Is the taco still misunderstood in America? “In Mexico, a taco is considered to be a small thing, that is a sort of stopgap meal. You’re hungry but you stop really quickly and you have this thing. They’re a lot about the tortilla and not so much about the filling. The fillings tend to be very simple. The condiments that you can put on them—there’s much less variety and quantity than what you find the U.S. It’s really about this perfect balance between a little bit of filling and this beautiful tortilla and this spicy thing that you add to it. To me it’s almost this ethereal balance. And in the states, it’s all about how much filling can we get in it and how much stuff can we put on it.”
What’s the one taco you have to have to Mexico? “Everybody talks about tacos al pastor and they’re absolutely wonderful except there is a whole lot of them in Mexico that are just not that good. So, I will go to certain places that have tacos al pastor. There’s one place in Mexico City that I absolutely love. I’ll go out of my way to get tacos al pastor at that place.”
You were one of the first tequila advocates in America. I remember you telling me years ago that it was a major milestone when Jose Cuervo Gold came out. “That was what we opened Frontera with as our premium tequila. It’s crazy how things have changed now.”
Has the rise of mezcal surprised you? “In Mexico, unless you’re in the tequila region none of the young people want to drink tequila. They say that’s what my grandmother drinks. They only want mezcal. And it’s the same kind of thing here.

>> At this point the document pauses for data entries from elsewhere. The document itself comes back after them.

(** * Engage conversation validator: analysis engine and aggregator

    A shallow embedding of [conversation_validator.py]
    (class [ConversationValidator]): the per-conversation analyzer
    [_analyze_conversation] with its helpers
    [_calculate_semantic_similarity], [_extract_information_type],
    [_analyze_tone], [_check_compliance], and the batch aggregator
    [generate_report] with [_generate_recommendations].

    Modelling conventions.
    - Python [str] is [string]; [str.lower] is modelled on ASCII letters.
    - Python [int] is [Z]; [len] is [nat]; Python [float] is modelled by
      exact rationals [Q] (binary64 rounding is not represented).
    - Python [dict] is an insertion-ordered association list with unique
      keys ([dict_set] overwrites in place, otherwise appends).
    - A raised exception is the [Raise] branch of the [exc] monad.
    - The embedding model and the spaCy pipeline are the fields of the
      record [ConversationValidator] (the Python [self]). *)

From Stdlib Require Import List String Ascii Bool Arith ZArith QArith Lia.
From Stdlib Require Import DecimalString.
From Stdlib Require DecimalPos DecimalZ.
Import ListNotations.

Local Open Scope string_scope.
Local Open Scope list_scope.

(* ================================================================= *)
(** ** Exceptions *)

Inductive exn : Type :=
| StatisticsError (msg : string)
| KeyError (key : string)
| ValueError (msg : string)
| IndexError (msg : string)
| ServiceError (msg : string).

Inductive exc (A : Type) : Type :=
| Ok (a : A)
| Raise (e : exn).

Arguments Ok {A} a.
Arguments Raise {A} e.

Definition bind {A B : Type} (m : exc A) (k : A -> exc B) : exc B :=
  match m with
  | Ok a => k a
  | Raise e => Raise e
  end.
(** * ModelExperimentalStatistics: per-model resource accounting

    Shallow embedding of
    [Source/Scene/ModelExperimental/ModelExperimentalStatistics.js].

    Modelling conventions.
    - Byte sizes and counts are integers of [Z], added as integers. The
      code adds doubles, and the two agree while every operand and every
      sum is a non-negative integer up to [MAX_SAFE_INTEGER]; a theorem
      whose truth depends on the value of a sum states that range as a
      hypothesis ([safeSizes], [safeStore], [safeTotal]).
    - An [_id] is a safe-integer number, a string, or any other primitive
      value given by the property key it coerces to.
    - A plain object used as a set ([{}] with [o[k] = true] and
      [o.hasOwnProperty(k)]) is the [gmap string bool] of its own data
      properties. Assigning to the key ["__proto__"] reaches the accessor
      of [Object.prototype] and creates no own property; an own property
      ["hasOwnProperty"] shadows the inherited method, and calling it
      throws a [TypeError].
    - The source is embedded as written, with the [debug] pragma blocks
      (the [Check.typeOf] calls) included.
    - Overlay (batch) textures are shared mutable objects: the statistics
      keep references to them, and their [byteLength] is read through a
      store of objects at the time of each read. *)

From stdpp Require Import gmap strings list fin_maps pretty.

Local Open Scope Z_scope.

(** ** JavaScript values *)

(** [Number.MAX_SAFE_INTEGER]. *)
Definition MAX_SAFE_INTEGER : Z := 2 ^ 53 - 1.

Definition isSafeInteger (n : Z) : bool := Z.abs n <=? MAX_SAFE_INTEGER.

(** The values an [_id] field holds: a number that is a safe integer, a
    string (the engine uses GUID strings), or another primitive value that
    is not a symbol (a boolean, [undefined], [null], any other number),
    which is given by the property key it coerces to. An [_id] that is an
    object, whose coercion runs code of its own, or a symbol is not
    modelled. *)
Inductive Id : Type :=
  | IdNumber (n : Z) (safe : Is_true (isSafeInteger n))
  | IdString (s : string)
  | IdOther (key : string).

(** Coercion of a value used as a property key, [o[id]]: a string is
    itself, a safe integer is written in decimal. *)
Definition propertyKey (id : Id) : string :=
  match id with
  | IdNumber n _ => pretty n
  | IdString s => s
  | IdOther key => key
  end.

(** A value passed as an argument; [O] is what a value of type
    ["object"] other than [null] carries at that parameter. *)
Inductive JsValue (O : Type) : Type :=
  | Undefined
  | Null
  | Boolean (b : bool)
  | Number (n : Z)
  | String (s : string)
  | Object (o : O).

Arguments Undefined {O}.
Arguments Null {O}.
Arguments Boolean {O} b.
Arguments Number {O} n.
Arguments String {O} s.
Arguments Object {O} o.

(** The result of [typeof v]. *)
Definition typeof {O} (v : JsValue O) : string :=
  match v with
  | Undefined => "undefined"
  | Null => "object"
  | Boolean _ => "boolean"
  | Number _ => "number"
  | String _ => "string"
  | Object _ => "object"
  end.
(** X14: in every state the service can reach, the queued coroutines carry
    pairwise distinct identifiers; each one's job is in the registry with
    status [processing] and no error; its output path is the one derived
    from its identifier and its category and style are valid ones.  A job
    that is completed or failed has no coroutine left that could write to
    it. *)
Theorem queued_coroutines_well_formed (w : World) :
  reachable w →
  NoDup (t_mesh_id <$> tasks w) ∧
  (∀ t, t ∈ tasks w →
     (∃ j, conversion_status w !! t_mesh_id t = Some j ∧
           status j = "processing" ∧ error j = None) ∧
     t_output_path t = get_output_path (t_mesh_id t) "glb" ∧
     t_model_type t ∈ ["cars"; "chairs"] ∧
     t_sketch_style t ∈ ["suggestive"; "fd"; "handdrawn"]) ∧
  (∀ mesh_id j, conversion_status w !! mesh_id = Some j → terminal j →
     ∀ t, t ∈ tasks w → t_mesh_id t ≠ mesh_id).
Proof.
  intros Hw. pose proof (reachable_invariant w Hw) as Hinv.
  split; [apply Hinv |]. split.
  - intros t Hin. split.
    + destruct (live_task_phase t w Hinv Hin) as [(_ & Hreg & _) | (_ & Hreg & _)];
        eexists; (split; [exact Hreg |]); auto.
    + destruct (reachable_tasks_from_submission w Hw t Hin) as [Ho Hm Hs]. auto.
  - intros mesh_id j Hj Hterm t Hin <-.
    destruct (live_task_phase t w Hinv Hin) as [(_ & Hreg & _) | (_ & Hreg & _)];
      rewrite Hreg in Hj; injection Hj as <-; destruct Hterm as [Hs | Hs]; discriminate Hs.
Qed.
Definition handleAuthResponse (token userId : string) : Reply :=
  {| status := 200;
     cookie := Some {| cookieName := "auth_token"; cookieValue := token;
                       httpOnly := Some true; secure := Some (production sv);
                       maxAge := Some 86400000; expires := None |};
     body := JsonUserId userId |}.

(** [POST /login] *)
Definition login (users : list User) (b : LoginBody) : Reply :=
  match loginValidationRules b with
  | (_ :: _) as errors =>
      {| status := 400; cookie := None; body := JsonErrors errors |}
  | [] =>
      match authenticateUser users (body_email b) (body_password b) false with
      | inr (token, userId) => handleAuthResponse token userId
      | inl message =>
          {| status := if bool_decide (message = "Invalid Credentials")
                       then 400 else 500;
             cookie := None; body := JsonMessage message |}
      end
  end.

(** [POST /admin/login] *)
Definition admin_login (users : list User) (b : LoginBody) : Reply :=
  match loginValidationRules b with
  | (_ :: _) as errors =>
      {| status := 400; cookie := None; body := JsonErrors errors |}
  | [] =>
      match authenticateUser users (body_email b) (body_password b) true with
      | inr (token, userId) => handleAuthResponse token userId
      | inl message =>
          {| status :=
               if bool_decide (message = "Access denied. Admin only.")
               then 403
               else if bool_decide (message = "Invalid Credentials")
                    then 400 else 500;
             cookie := None; body := JsonMessage message |}
      end
  end.

End Routes.

(** [GET /validate-token], behind [verifyToken]. *)
Definition validate_token (userIdReq : string) : Reply :=
  {| status := 200; cookie := None; body := JsonUserId userIdReq |}.

(** [POST /logout]: the cookie is overwritten by an empty one that expired
    at [new Date(0)]. *)
Definition logout : Reply :=
  {| status := 200;
     cookie := Some {| cookieName := "auth_token"; cookieValue := "";
                       httpOnly := None; secure := None; maxAge := None;
                       expires := Some 0 |};
     body := NoBody |}.

(** Example collaborators: hashes are the password behind a prefix, tokens
    spell out their payload, an email has an [@]. *)
Definition toyHash (aPassword : string) : string := "hash:" +:+ aPassword.

Fixpoint hasAt (s : string) : bool :=
  match s with
  | EmptyString => false
  | String a rest => Ascii.eqb a "@" || hasAt rest
  end.

Definition toy : AuthServices :=
  {| bcryptCompare := λ data hash, String.eqb (toyHash data) hash;
     jwtSign := λ p, inr ("jwt:" +:+ userId p
                          +:+ (if isAdmin p then ":admin" else ""));
     isEmail := hasAt;
     production := true |}.

(** The same with no JWT secret in the environment. *)
Definition toyNoSecret : AuthServices :=
  {| bcryptCompare := bcryptCompare toy;
     jwtSign := λ _, inl "secretOrPrivateKey must have a value";
     isEmail := hasAt;
     production := true |}.

Definition alice : User :=
  {| _id := "64b7f0c2a1d3e4f5a6b7c8a1"; email := "alice@example.com";
     password := toyHash "alice-secret"; firstName := "Alice";
     lastName := "A"; role := RoleAdmin |}.

Definition bob : User :=
  {| _id := "64b7f0c2a1d3e4f5a6b7c8b2"; email := "bob@example.com";
     password := toyHash "bob-secret"; firstName := "Bob";
     lastName := "B"; role := RoleUser |}.

Definition credentials (anEmail aPassword : string) : LoginBody :=
  {| body_email := anEmail; body_password := aPassword |}.

End Auth.

(** * Properties *)

(** Unfolds a filter into the equalities it stands for. *)
Ltac matches_spec :=
  unfold matches; simpl; rewrite ?andb_True, ?bool_decide_spec;
  unfold Is_true; intuition congruence.

(** ** The monad *)

Lemma bind_ret_l {A B} (a : A) (k : A → M B) st : (mret a ≫= k) st = k a st.
Proof. reflexivity. Qed.

Lemma bind_throw {A B} (e : Error) (k : A → M B) st :
  (throw e ≫= k) st = (inl e, st).
Proof. reflexivity. Qed.

Lemma tryCatch_ret {A} (a : A) (h : Error → M A) st :
  tryCatch (mret a) h st = (inr a, st).
Proof. reflexivity. Qed.

Lemma tryCatch_throw {A} (e : Error) (h : Error → M A) st :
  tryCatch (throw e) h st = h e st.
Proof. reflexivity. Qed.

(** ** [base64] on the usual test vectors *)

Example base64_Man : base64 "Man" = "TWFu".
Proof. reflexivity. Qed.

Example base64_pad1 : base64 "light work." = "bGlnaHQgd29yay4=".
Proof. reflexivity. Qed.

Example base64_pad2 : base64 "M" = "TQ==".
Proof. reflexivity. Qed.

(** ** The example driver *)

Example objectIdHex_canonical :
  objectIdHex (_id seaView) = Some (_id seaView).
Proof. reflexivity. Qed.

Example objectIdHex_upper : objectIdHex seaViewKeyUpper = Some (_id seaView).
Proof. reflexivity. Qed.

Example objectIdHex_malformed : objectIdHex "h1" = None.
Proof. reflexivity. Qed.

(** ** What the filters match *)

Lemma matches_primaryFilter id u h :
  matches (primaryFilter id u) h ↔ _id h = id ∧ userId h = Some u.
Proof. matches_spec. Qed.
(** ** The words of the specification and the functions of the parser *)

Lemma replaceCRLF_pair (s : str) :
  replaceCRLF (CR :: LF :: s) = LF :: replaceCRLF s.
Proof. reflexivity. Qed.

Lemma replaceCRLF_normalized (s : str) : normalized s (replaceCRLF s).
Proof.
  enough (Hboth : normalized s (replaceCRLF s)
                  /\ forall c, normalized (c :: s) (replaceCRLF (c :: s)))
    by apply Hboth.
  induction s as [|b s [IH IHc]].
  - split; [constructor|]. intro c. cbn [replaceCRLF startsWith].
    rewrite andb_false_r. constructor; [|constructor]. intros _ s'. discriminate.
  - split; [apply IHc|]. intro c.
    destruct (Ascii.eqb c CR && startsWith [LF] (b :: s)) eqn:E.
    + apply andb_prop in E as [Ec Eb]. apply Ascii.eqb_eq in Ec.
      rewrite startsWith_unit in Eb. apply Ascii.eqb_eq in Eb. subst c b.
      rewrite replaceCRLF_pair. now constructor.
    + change (replaceCRLF (c :: b :: s))
        with (if Ascii.eqb c CR && startsWith [LF] (b :: s)
              then replaceCRLF (b :: s) else c :: replaceCRLF (b :: s)).
      rewrite E. constructor; [|apply IHc].
      intros -> s' Hs'. injection Hs' as -> _.
      rewrite startsWith_unit, !Ascii.eqb_refl in E. discriminate.
Qed.

(** There is one text only with the line endings of another normalised. *)
Lemma normalized_unique (s normal normal' : str) :
  normalized s normal -> normalized s normal' -> normal = normal'.
Proof.
  intro Hn. revert normal'.
  induction Hn as [|s normal Hn IH|c s normal Hc Hn IH]; intros normal' Hn'.
  - now inversion Hn'.
  - inversion Hn' as [|s' t' Hs'|c' s' t' Hc' Hs']; subst.
    + f_equal. now apply IH.
    + exfalso. now apply (Hc' eq_refl s).
  - inversion Hn' as [|s' t' Hs'|c' s' t' Hc' Hs']; subst.
    + exfalso. now apply (Hc eq_refl s').
    + f_equal. now apply IH.
Qed.

Lemma startsWith_occurs (sep s : str) :
  startsWith sep s = true <-> occursAfter sep s [].
Proof.
  split.
  - intro Hs. exists (skipn (length sep) s). now apply startsWith_skipn.
  - intros [b ->]. cbn [app]. induction sep as [|a sep IH]; [reflexivity|].
    cbn [app startsWith]. now rewrite Ascii.eqb_refl.
Qed.

Lemma occursAfter_cons (sep : str) (c : ascii) (s a : str) :
  occursAfter sep (c :: s) a ->
  occursAfter sep (c :: s) [] \/ exists a', a = c :: a' /\ occursAfter sep s a'.
Proof.
  intros [b Hb]. destruct a as [|c' a'].
  - left. now exists b.
  - right. cbn [app] in Hb. injection Hb as <- Hs. exists a'. split; trivial.
    now exists b.
Qed.

Lemma piecesOf_unit (sep : str) (c : ascii) (s : str) (pieces : list str) :
  startsWith sep (c :: s) = false -> piecesOf sep s pieces ->
  piecesOf sep (c :: s)
    (match pieces with
     | piece :: pieces' => (c :: piece) :: pieces'
     | [] => [[c]]
     end).
Proof.
  intros Hstart Hs.
  assert (Hnot : ~ occursAfter sep (c :: s) []).
  { intro Hocc. apply startsWith_occurs in Hocc. congruence. }
  destruct Hs as [s Hnone | p rest pieces Hfirst Hrest].
  - constructor. intros a Ha. apply occursAfter_cons in Ha.
    destruct Ha as [Ha|(a' & _ & Ha)]; [tauto | now apply (Hnone a')].
  - change (c :: p ++ sep ++ rest) with ((c :: p) ++ sep ++ rest).
    constructor; trivial. intros a Ha. apply occursAfter_cons in Ha.
    destruct Ha as [Ha|(a' & -> & Ha)]; [tauto|].
    apply Hfirst in Ha. cbn [length]. lia.
Qed.
(** * FreeSwapP2P: the balance-triggered responder and the HTTP facade

    A shallow embedding of [IotaWallet.py] and [FreeSwapP2P.py].

    - Python [float] is IEEE 754 binary64: it is Rocq's primitive [float],
      with [+], [-], [*], [/], [<], [<=], [==] the primitive operations.
    - Python [int] is [Z]. [sum] adds from left to right starting at 0 (the
      compensation term that CPython 3.12 adds to float sums changes none of
      the sums evaluated below).
    - A Python call that may raise returns a [py_result].
    - The wallet library (iota_sdk), the clock and the ledger are outside the
      repository: what they answer in a poll cycle or a request is an input of
      the model. *)

From Stdlib Require Import ZArith Lia Bool List String Ascii Floats QArith Qabs.
From Stdlib Require Import Decimal DecimalString.
From stdpp Require Import gmap strings.
Import ListNotations.

Set Warnings "-inexact-float".
Open Scope Z_scope.

(** ** Python results *)

Inductive py_exn : Type :=
| ZeroDivisionError
| IndexError
| ValueError
| OverflowError
| MemoryError.

Inductive py_result (A : Type) : Type :=
| Returned (a : A)
| Raised (e : py_exn).
Arguments Returned {A} a.
Arguments Raised {A} e.

Definition py_bind {A B} (c : py_result A) (k : A -> py_result B) : py_result B :=
  match c with
  | Returned a => k a
  | Raised e => Raised e
  end.

Notation "'let!' x ':=' c 'in' k" := (py_bind c (fun x => k))
  (at level 10, x name, c at level 100, k at level 200).

(** ** Python's float built-ins over binary64 *)

Module PyFloat.

(** [float(n)] for an int: the nearest binary64, ties to even;
    [OverflowError] when it is out of range. *)
Definition of_int (n : Z) : py_result float :=
  match binary_normalize prec emax n 0 false with
  | S754_infinity _ => Raised OverflowError
  | sf => Returned (SF2Prim sf)
  end.

(** [int(x)]: truncation towards zero; [ValueError] on NaN,
    [OverflowError] on an infinity. *)
Definition to_int (x : float) : py_result Z :=
  match Prim2SF x with
  | S754_zero _ => Returned 0
  | S754_finite s m e => Returned (cond_Zopp s (Z.shiftl (Zpos m) e))
  | S754_infinity _ => Raised OverflowError
  | S754_nan => Raised ValueError
  end.

(** The integer nearest to [n * 2^e], ties to even ([n >= 0]). *)
Definition nearest_even (n e : Z) : Z :=
  if 0 <=? e then n * 2 ^ e
  else
    let d := 2 ^ (- e) in
    let q := n / d in
    match (2 * (n mod d)) ?= d with
    | Lt => q
    | Gt => q + 1
    | Eq => if Z.even q then q else q + 1
    end.

(** [round(x)] with no digits: the nearest int, ties to even. *)
Definition round_int (x : float) : py_result Z :=
  match Prim2SF x with
  | S754_zero _ => Returned 0
  | S754_finite s m e => Returned (cond_Zopp s (nearest_even (Zpos m) e))
  | S754_infinity _ => Raised OverflowError
  | S754_nan => Raised ValueError
  end.

Definition sf_of_Z (s : bool) (q : Z) : spec_float :=
  match q with
  | Zpos p => S754_finite s p 0
  | _ => S754_zero s
  end.

(** [round(x, 8)]: the exact value of [x] is rounded to 8 decimals, ties to
    even, and the decimal is read back as the nearest binary64; a NaN, an
    infinity and a zero are returned as they are. *)
Definition round8 (x : float) : float :=
  match Prim2SF x with
  | S754_finite s m e =>
      let q := nearest_even (Zpos m * 10 ^ 8) e in
      SF2Prim (SFdiv prec emax (sf_of_Z s q) (S754_finite false 100000000 0))
  | _ => x
  end.

(** [x / n] for a float and an int. *)
Definition div_int (x : float) (n : Z) : py_result float :=
  let! d := of_int n in
  if PrimFloat.eqb d 0 then Raised ZeroDivisionError
  else Returned (x / d)%float.

(** [x > 0] *)
Definition gt0 (x : float) : bool := PrimFloat.ltb 0 x.

(** The exact value of a finite float, as a rational. *)
Definition exact (x : float) : option Q :=
  match Prim2SF x with
  | S754_zero _ => Some 0%Q
  | S754_finite s m e =>
      Some (if 0 <=? e then inject_Z (cond_Zopp s (Zpos m * 2 ^ e))
            else Qmake (cond_Zopp s (Zpos m)) (Z.to_pos (2 ^ (- e))))
  | _ => None
  end.

End PyFloat.

(** ** The response schedule (IotaWallet.py, lines 677-685)

    The construction is written once over the operations it uses, so that it
    can be read at binary64 (what the interpreter runs) and at the rationals
    (arithmetic without rounding). *)

Record arith (num : Type) : Type := {
  a_zero : num;
  a_add : num -> num -> num;
  a_sub : num -> num -> num;
  a_abs : num -> num;
  a_gt0 : num -> bool;
  a_ge : num -> num -> bool;
  a_nonzero_finite : num -> bool;
  a_div_int : num -> Z -> py_result num;
  a_round8 : num -> num
}.
Arguments a_zero {num}.
Arguments a_add {num}.
Arguments a_sub {num}.
Arguments a_abs {num}.
Arguments a_gt0 {num}.
Arguments a_ge {num}.
Arguments a_nonzero_finite {num}.
Arguments a_div_int {num}.
Arguments a_round8 {num}.

(** What the construction depends on besides its arguments. [compensated_sum]:
    the [sum] of the interpreter carries a compensation term for floats, as
    CPython does from 3.12 on. [max_list_length]: the length of the longest
    list that the memory of the machine allows, one entry at least. *)
Record platform : Type := {
  compensated_sum : bool;
  max_list_length : positive
}.

(** [sys.maxsize] of a 64-bit interpreter. *)
Definition maxsize : Z := 2 ^ 63 - 1.

Section Schedule.
Context {num : Type} (A : arith num) (py : platform).

(** The loop of the compensated [sum] (Neumaier's): the running sum [f] and
    the compensation [c]. *)
Fixpoint compensated_from (f c : num) (xs : list num) : num * num :=
  match xs with
  | [] => (f, c)
  | x :: rest =>
      let t := a_add A f x in
      let c' :=
        if a_ge A (a_abs A f) (a_abs A x)
        then a_add A c (a_add A (a_sub A f t) x)
        else a_add A c (a_add A (a_sub A x t) f) in
      compensated_from t c' rest
  end.

(** [sum(xs)]: from the int 0, so the first addition is an ordinary one; the
    later ones are ordinary too up to CPython 3.11, from 3.12 on they are
    compensated, and the compensation is added at the end unless it is zero or
    not finite. *)
Definition py_sum (xs : list num) : num :=
  match xs with
  | [] => a_zero A
  | x :: rest =>
      let first := a_add A (a_zero A) x in
      if compensated_sum py then
        let '(f, c) := compensated_from first (a_zero A) rest in
        if a_nonzero_finite A c then a_add A f c else f
      else fold_left (a_add A) rest first
  end.

(** [[x] * n]: [OverflowError] when [n] does not fit an index; the empty list
    when [n <= 0]; [MemoryError] when the list is longer than memory allows,
    which it is in any case beyond [maxsize / 8] entries of 8 bytes. *)
Definition list_times (x : num) (n : Z) : py_result (list num) :=
  if (n <? - maxsize - 1) || (maxsize <? n) then Raised OverflowError
  else if n <=? 0 then Returned []
  else if (maxsize / 8 <? n) || (Zpos (max_list_length py) <? n)
       then Raised MemoryError
       else Returned (repeat x (Z.to_nat n)).

(** [xs[-1] += d] *)
Definition add_to_last (xs : list num) (d : num) : py_result (list num) :=
  match last xs with
  | None => Raised IndexError
  | Some x => Returned (<[pred (length xs) := a_add A x d]> xs)
  end.

Definition build_response_amounts (max_response_amount : num) (divisor : Z)
  : py_result (list num) :=
  let! q := a_div_int A max_response_amount divisor in
  let per_response := a_round8 A q in
  let! response_amounts := list_times per_response divisor in
  let diff := a_sub A max_response_amount (py_sum response_amounts) in
  if a_gt0 A (a_abs A diff) then add_to_last response_amounts diff
  else Returned response_amounts.

End Schedule.

Definition float_arith : arith float := {|
  a_zero := 0%float;
  a_add := PrimFloat.add;
  a_sub := PrimFloat.sub;
  a_abs := PrimFloat.abs;
  a_gt0 := PyFloat.gt0;
  a_ge := fun x y => PrimFloat.leb y x;
  a_nonzero_finite := fun c => negb (PrimFloat.eqb c 0) && PrimFloat.is_finite c;
  a_div_int := PyFloat.div_int;
  a_round8 := PyFloat.round8
|}.

(** Rounding a rational to 8 decimals, ties to even. *)
Definition Q_round8 (x : Q) : Q :=
  let n := Qnum x * 10 ^ 8 in
  let d := Zpos (Qden x) in
  let q := n / d in
  let r :=
    match (2 * (n mod d)) ?= d with
    | Lt => q
    | Gt => q + 1
    | Eq => if Z.even q then q else q + 1
    end in
  Qmake r 100000000.
(* ===== verification/_CoqProject ===== *)
-Q . S2P
Prelude.v
Arith.v
Intq.v
Ports.v
Descriptors.v
Interrupt.v
InterruptSpec.v
Timer.v
Serial.v
SerialSpec.v
KList.v
KListSort.v
KListSpec.v
Kernel.v
Synch.v
Machine.v
SchedInv.v
KernelInv.v
KernelSafety.v
KernelSpec.v
Bitmap.v
Vga.v
VgaSpec.v
Random.v
CString.v
CStdlib.v
Init.v
InitSpec.v
Kbd.v
Stdio.v
StdioSpec.v
UserLib.v
Console.v
Disk.v
DiskSpec.v
Hash.v
HashSpec.v
Palloc.v
Malloc.v
Mmu.v
MmuSpec.v
Paging.v
Inode.v
FreeMap.v
FileSpec.v
Directory.v
DirSpec.v
FilesysSpec.v
Fat.v
FsUtil.v
Process.v
ProcessSpec.v
Lemma Permutation_filter_split {A} (f : A -> bool) (l : list A) :
  Permutation l (List.filter f l ++ List.filter (fun x => negb (f x)) l).
Proof.
  induction l as [|a l IH]; simpl; [done|].
  destruct (f a); simpl; [by constructor|].
  etransitivity; [apply perm_skip, IH|]. apply Permutation_middle.
Qed.

(** Splicing [ys] into [xs] at position [n]; in range when
    [n + length ys <= length xs]. *)
Definition splice {A} (n : nat) (ys xs : list A) : list A :=
  take n xs ++ ys ++ drop (n + length ys) xs.

Lemma length_splice {A} n (ys xs : list A) :
  (n + length ys <= length xs)%nat -> length (splice n ys xs) = length xs.
Proof. intros. unfold splice. rewrite !length_app, length_take, length_drop. lia. Qed.

Lemma lookup_splice_in {A} n (ys xs : list A) i :
  (n + length ys <= length xs)%nat -> (n <= i < n + length ys)%nat ->
  splice n ys xs !! i = ys !! (i - n)%nat.
Proof.
  intros. unfold splice. rewrite lookup_app_r by (rewrite length_take; lia).
  rewrite length_take, lookup_app_l by lia. f_equal. lia.
Qed.

Lemma lookup_splice_out {A} n (ys xs : list A) i :
  (n + length ys <= length xs)%nat -> ~ (n <= i < n + length ys)%nat ->
  splice n ys xs !! i = xs !! i.
Proof.
  intros Hl Hi. unfold splice. destruct (decide (i < n)%nat).
  - rewrite lookup_app_l by (rewrite length_take; lia). by rewrite lookup_take_lt.
  - rewrite lookup_app_r by (rewrite length_take; lia).
    rewrite length_take, lookup_app_r by lia. rewrite lookup_drop. f_equal. lia.
Qed.

(** The [len] bytes of a buffer from [ofs] on. *)
Definition slice {A} (ofs len : nat) (xs : list A) : list A := take len (drop ofs xs).

Lemma length_slice {A} ofs len (xs : list A) :
  (ofs + len <= length xs)%nat -> length (slice ofs len xs) = len.
Proof. intros. unfold slice. rewrite length_take, length_drop. lia. Qed.

Lemma lookup_slice {A} ofs len (xs : list A) i :
  (i < len)%nat -> slice ofs len xs !! i = xs !! (ofs + i)%nat.
Proof. intros. unfold slice. rewrite lookup_take_lt by done. by rewrite lookup_drop. Qed.

Lemma slice_splice {A} n (ys xs : list A) :
  (n + length ys <= length xs)%nat -> slice n (length ys) (splice n ys xs) = ys.
Proof.
  intros H. apply list_eq. intros i. destruct (decide (i < length ys)%nat).
  - rewrite lookup_slice, lookup_splice_in by lia. f_equal. lia.
  - rewrite !lookup_ge_None_2; [done|lia|].
    rewrite length_slice; rewrite ?length_splice; lia.
Qed.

Our new place, Leña Brava, was set up to be a temple to mezcal. My daughter is in charge of that program, so I can’t tell you the exact number but the last I heard was 165 expressions of mezcal.”
How would you describe the difference between tequila and mezcal? “If tequila is like Bordeaux, then mezcal is like Burgundy with all these tiny little producers of it, and you have to work really hard to get to know it because it’s all going to be really different. I’m a total mezcal geek.”
Rick Bayless is a James Beard-award winning chef who has written nine acclaimed cookbooks and stars in his own PBS show, Mexico–One Plate at a Time. He also operates a number of restaurants, including Frontera Grill and Toplobampo in Chicago. He won the first season of Top Chef Masters.
We got caught up with Rick Bayless at the South Beach Wine & Food Festival.
Interview has been condensed and edited.